The task of correlation analysis is reduced to establishing the direction (positive or negative) and the form (linear, non-linear) of the relationship between varying features, measuring its tightness, and, finally, checking the significance level of the obtained correlation coefficients.

Correlations differ in form, direction and degree (strength) .

The shape of the correlation can be rectilinear or curvilinear. For example, the relationship between the number of training sessions on the simulator and the number of correctly solved problems in the control session can be straightforward. Curvilinear can be, for example, the relationship between the level of motivation and the effectiveness of the task (Figure 1). With an increase in motivation, the efficiency of the task first increases, then the optimal level of motivation is reached, which corresponds to the maximum efficiency of the task; a further increase in motivation is accompanied by a decrease in efficiency.

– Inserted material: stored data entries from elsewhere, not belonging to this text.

(** Python's order on those tuples. *)
Definition tuple_ltb (a b : customer) : bool :=
  if (priority a <? priority b)%Z then true
  else if (priority b <? priority a)%Z then false
  else match entry a ?= entry b with
       | Lt => true
       | Gt => false
       | Eq => Qltb (service a) (service b)
       end.

Definition push (items : list customer) (p : Z) (e sv : Q) : list customer :=
  Heapq.heappush items (Customer p e sv).

Definition pop (items : list customer) : option (customer * list customer) :=
  Heapq.heappop tuple_ltb items.

Definition empty (items : list customer) : bool :=
  match items with [] => true | _ => false end.

(** [a] is served no later than [b]. *)
Definition tuple_le (a b : customer) : Prop :=
  (priority a < priority b)%Z \/
  (priority a = priority b /\
   (entry a < entry b \/ (entry a == entry b /\ service a <= service b))).

Lemma tuple_ltb_false a b : tuple_ltb a b = false <-> tuple_le b a.
Proof.
  unfold tuple_ltb, tuple_le.
  destruct (Z.ltb_spec (priority a) (priority b)) as [L | L].
  { split; [discriminate |]. intro K. exfalso.
    destruct K as [K | [K _]]; lia. }
  destruct (Z.ltb_spec (priority b) (priority a)) as [L' | L'].
  { split; auto. }
  assert (P : priority b = priority a) by lia.
  destruct (Qcompare_spec (entry a) (entry b)) as [E | E | E].
  - rewrite Qltb_ge. split.
    + intro S. right. split; [exact P |]. right. split; [symmetry; exact E | exact S].
    + intros [K | [_ [K | [_ K]]]]; [lia | rewrite E in K; lra | exact K].
  - split; [discriminate |]. intro K. exfalso.
    destruct K as [K | [_ [K | [K _]]]]; [lia | lra | rewrite K in E; lra].
  - split; auto.
Qed.

Lemma tuple_le_trans a b c : tuple_le a b -> tuple_le b c -> tuple_le a c.
Proof.
  unfold tuple_le.
  intros [L1 | [P1 H1]] [L2 | [P2 H2]]; [left; lia | left; lia | left; lia |].
  right. split; [lia |].
  destruct H1 as [E1 | [E1 S1]], H2 as [E2 | [E2 S2]].
  - left. lra.
  - left. rewrite <- E2. exact E1.
  - left. rewrite E1. exact E2.
  - right. split; [rewrite E1; exact E2 | lra].
Qed.

Lemma tuple_ltb_asym a b : tuple_ltb a b = true -> tuple_ltb b a = false.
Proof.
  intro H. apply tuple_ltb_false.
  unfold tuple_ltb in H. unfold tuple_le.
  destruct (Z.ltb_spec (priority a) (priority b)) as [L | L]; [left; exact L |].
  destruct (Z.ltb_spec (priority b) (priority a)) as [L' | L']; [discriminate |].
  right. split; [lia |].
  destruct (Qcompare_spec (entry a) (entry b)) as [E | E | E];
    [| left; exact E | discriminate].
  right. split; [exact E |]. apply Qltb_lt in H. lra.
Qed.

Lemma tuple_ltb_negtrans a b c :
  tuple_ltb b a = false -> tuple_ltb c b = false -> tuple_ltb c a = false.
Proof.
  rewrite !tuple_ltb_false. intros H1 H2. eapply tuple_le_trans; eassumption.
Qed.

Lemma pop_in items c rest :
  pop items = Some (c, rest) ->
  In c items /\ (forall x, In x rest -> In x items) /\
  (forall x, In x items -> x = c \/ In x rest).
Proof. apply Heapq.heappop_in. Qed.

Lemma pop_least items c rest :
  pop items = Some (c, rest) -> forall x, In x rest -> tuple_le c x.
Proof.
  intros P x Hx. apply tuple_ltb_false.
  eapply (Heapq.heappop_least tuple_ltb tuple_ltb_asym tuple_ltb_negtrans);
    eassumption.
Qed.

Lemma pop_some items : empty items = false -> exists c rest, pop items = Some (c, rest).
Proof.
  intro H. apply Heapq.heappop_some. destruct items; [discriminate | congruence].
Qed.

Lemma empty_true items : empty items = true <-> items = [].
Proof. destruct items; simpl; split; congruence. Qed.

End PriorityQueue.

(** ** CBRS_WaitTime_Sim_v1.py: three classes, one server process,
       preemptive resume through the heap *)

Module WaitTimeSimV1.

Import SimPy PriorityQueue.

(** The events of a run, by what their callbacks resume. *)
Inductive what :=
| InitCust | InitInc | InitProv     (* [env.process(...)] in [__init__] *)
| CustTimeout | IncTimeout           (* the interarrival timeouts *)
| Wakeup (k : nat)                   (* [server_wakeup] object [k] succeeded *)
| ServTimeout                        (* [env.timeout(self.next[2])] *)
| Interruption                       (* [self.prov_proc.interrupt()] *)
| Until.                             (* the stop event of [env.run] *)

(** Where [provider] is suspended. *)
Inductive pc :=
| NotStarted
| AtWakeup (k : nat)     (* [yield self.server_wakeup], on object [k] *)
| AtService (t : nat).   (* [yield env.timeout(self.next[2])], event [t] *)

(** The attributes of [SimEnv], [provider]'s local [serv_start], and the
    number of samples drawn from [np.random] so far. *)
Record SimEnv := MkSimEnv
  { w : list Q;
    n : list Q;
    q : list customer;
    idle : bool;
    server_wakeup : nat;
    next : option customer;
    prov : pc;
    serv_start : Q;
    rng : nat }.

Definition set_w v u := MkSimEnv v (n u) (q u) (idle u) (server_wakeup u) (next u) (prov u) (serv_start u) (rng u).
Definition set_n v u := MkSimEnv (w u) v (q u) (idle u) (server_wakeup u) (next u) (prov u) (serv_start u) (rng u).
Definition set_q v u := MkSimEnv (w u) (n u) v (idle u) (server_wakeup u) (next u) (prov u) (serv_start u) (rng u).
Definition set_idle v u := MkSimEnv (w u) (n u) (q u) v (server_wakeup u) (next u) (prov u) (serv_start u) (rng u).
Definition set_server_wakeup v u := MkSimEnv (w u) (n u) (q u) (idle u) v (next u) (prov u) (serv_start u) (rng u).
Definition set_next v u := MkSimEnv (w u) (n u) (q u) (idle u) (server_wakeup u) v (prov u) (serv_start u) (rng u).
Definition set_prov v u := MkSimEnv (w u) (n u) (q u) (idle u) (server_wakeup u) (next u) v (serv_start u) (rng u).
Definition set_serv_start v u := MkSimEnv (w u) (n u) (q u) (idle u) (server_wakeup u) (next u) (prov u) v (rng u).
Definition set_rng v u := MkSimEnv (w u) (n u) (q u) (idle u) (server_wakeup u) (next u) (prov u) (serv_start u) v.

Section Simulator.

(** Parameters of [Simulator] and the constants it derives. *)
Variables (PHI Ki MUi : Q).
Variables (T_START SIM_TIME : Q).
(** The [k]-th sample [np.random] returns, whatever the distribution asked. *)
Variable draw : nat -> Q.
(** Inverse CDF of the generalised Pareto service time,
    [(SCALE/SHAPE)*((1-cdf)**(-SHAPE)-1)+LOC]. *)
Variable GPareto : Q -> Q.

Local Abbreviation M := (SimPy.M what SimEnv).

Definition random : M Q :=
  k <- gets rng ;; modify (set_rng (S k)) ;;; ret (draw k).

(** [self.server_wakeup.succeed(); self.server_wakeup = env.event()]. *)
Definition wake_server : M unit :=
  k <- gets server_wakeup ;;
  succeed (Wakeup k) ;;;
  modify (set_server_wakeup (S k)).

(** [self.next[0]]. *)
Definition next_priority : M Z :=
  nx <- gets next ;;
  match nx with
  | Some c => ret (priority c)
  | None => raise AttributeError
  end.

(** [custarrivals], from the [yield] at the top of the loop. *)
Definition custarrivals_yield : M unit :=
  d <- random ;; _ <- timeout d CustTimeout ;; ret tt.

(** [custarrivals], from the timeout to the next [yield]. *)
Definition custarrivals_resume : M unit :=
  arrival <- env_now ;;
  u <- random ;;
  let decision := 1 - u in
  let priority := if Qle_bool decision PHI then 1%Z else 2%Z in
  cdf <- random ;;
  let serv_time := GPareto cdf in
  items <- gets q ;;
  modify (set_q (push items priority arrival serv_time)) ;;;
  i <- gets idle ;;
  (if i then wake_server
   else p <- next_priority ;;
        if (priority <? p)%Z then urgent Interruption else ret tt) ;;;
  custarrivals_yield.

Definition incarrivals_yield : M unit :=
  d <- random ;; _ <- timeout d IncTimeout ;; ret tt.

(** [SHAPEi] and [SCALEi] are bound only when [Ki > 1]: with [Ki < 1] the
    gamma sample reads unbound names. *)
Definition incarrivals_resume : M unit :=
  arrival <- env_now ;;
  serv_time <- (if Qeq_bool Ki 1 then ret (1 / MUi)
                else if Qltb 1 Ki then random
                     else raise NameError) ;;
  items <- gets q ;;
  modify (set_q (push items 0 arrival serv_time)) ;;;
  i <- gets idle ;;
  (if i then wake_server
   else p <- next_priority ;;
        if (0 <? p)%Z then urgent Interruption else ret tt) ;;;
  incarrivals_yield.

(** [provider], from [self.next = self.q.pop()] to the service timeout. *)
Definition serve : M unit :=
  items <- gets q ;;
  match pop items with
  | None => raise IndexError
  | Some (c, rest) =>
      modify (set_q rest) ;;;
      modify (set_next (Some c)) ;;;
      modify (set_idle false) ;;;
      t <- env_now ;;
      modify (set_serv_start t) ;;;
      e <- timeout (service c) ServTimeout ;;
      modify (set_prov (AtService e))
  end.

Figure 1 - The relationship between the effectiveness of problem solving and the strength of the motivational tendency

In direction, the correlation can be positive ("direct") and negative ("reverse"). With a positive straight-line correlation, higher values ​​of one attribute correspond to higher values ​​of another, and lower values ​​of one attribute correspond to low values ​​of another (Figure 2). With a negative correlation, the ratios are reversed (Figure 3). With a positive correlation, the correlation coefficient has a positive sign, with a negative correlation - a negative sign.

Figure 2 - Direct correlation

Figure 3 - Inverse correlation


Figure 4 - No correlation

The degree, strength or tightness of the correlation is determined by the value of the correlation coefficient. The strength of the connection does not depend on its direction and is determined by the absolute value of the correlation coefficient.

1.2 General classification of correlations

Depending on the correlation coefficient, the following correlations are distinguished:

Strong or close with correlation coefficient r>0.70;

Medium (at 0.50

Moderate (at 0.30

Weak (at 0.20

Very weak (at r<0,19).

1.3 Correlation fields and the purpose of their construction

Correlation is studied on the basis of experimental data, which are the measured values ​​(x i , y i) of two features. If there is little experimental data, then the two-dimensional empirical distribution is represented as a double series of x i and y i values. In this case, the correlation between features can be described in different ways. The correspondence between an argument and a function can be given by a table, formula, graph, etc.

Correlation analysis, like other statistical methods, is based on the use of probabilistic models that describe the behavior of the studied features in a certain general population, from which the experimental values ​​x i and y i are obtained. When the correlation between quantitative characteristics, the values ​​of which can be accurately measured in units of metric scales (meters, seconds, kilograms, etc.), is investigated, the model of a two-dimensional normally distributed general population is very often adopted. Such a model displays the relationship between the variables x i and y i graphically as a locus of points in a rectangular coordinate system. This graphical dependence is also called a scatterplot or correlation field.
This model of a two-dimensional normal distribution (correlation field) allows you to give a visual graphical interpretation of the correlation coefficient, because distribution in aggregate depends on five parameters: μ x , μ y – average values ​​(mathematical expectations); σ x ,σ y are the standard deviations of the random variables X and Y and p is the correlation coefficient, which is a measure of the relationship between the random variables X and Y.
If p \u003d 0, then the values, x i , y i , obtained from a two-dimensional normal population, are located on the graph in x, y coordinates within the area bounded by a circle (Figure 5, a). In this case, there is no correlation between the random variables X and Y and they are called uncorrelated. For a two-dimensional normal distribution, uncorrelatedness means at the same time the independence of the random variables X and Y.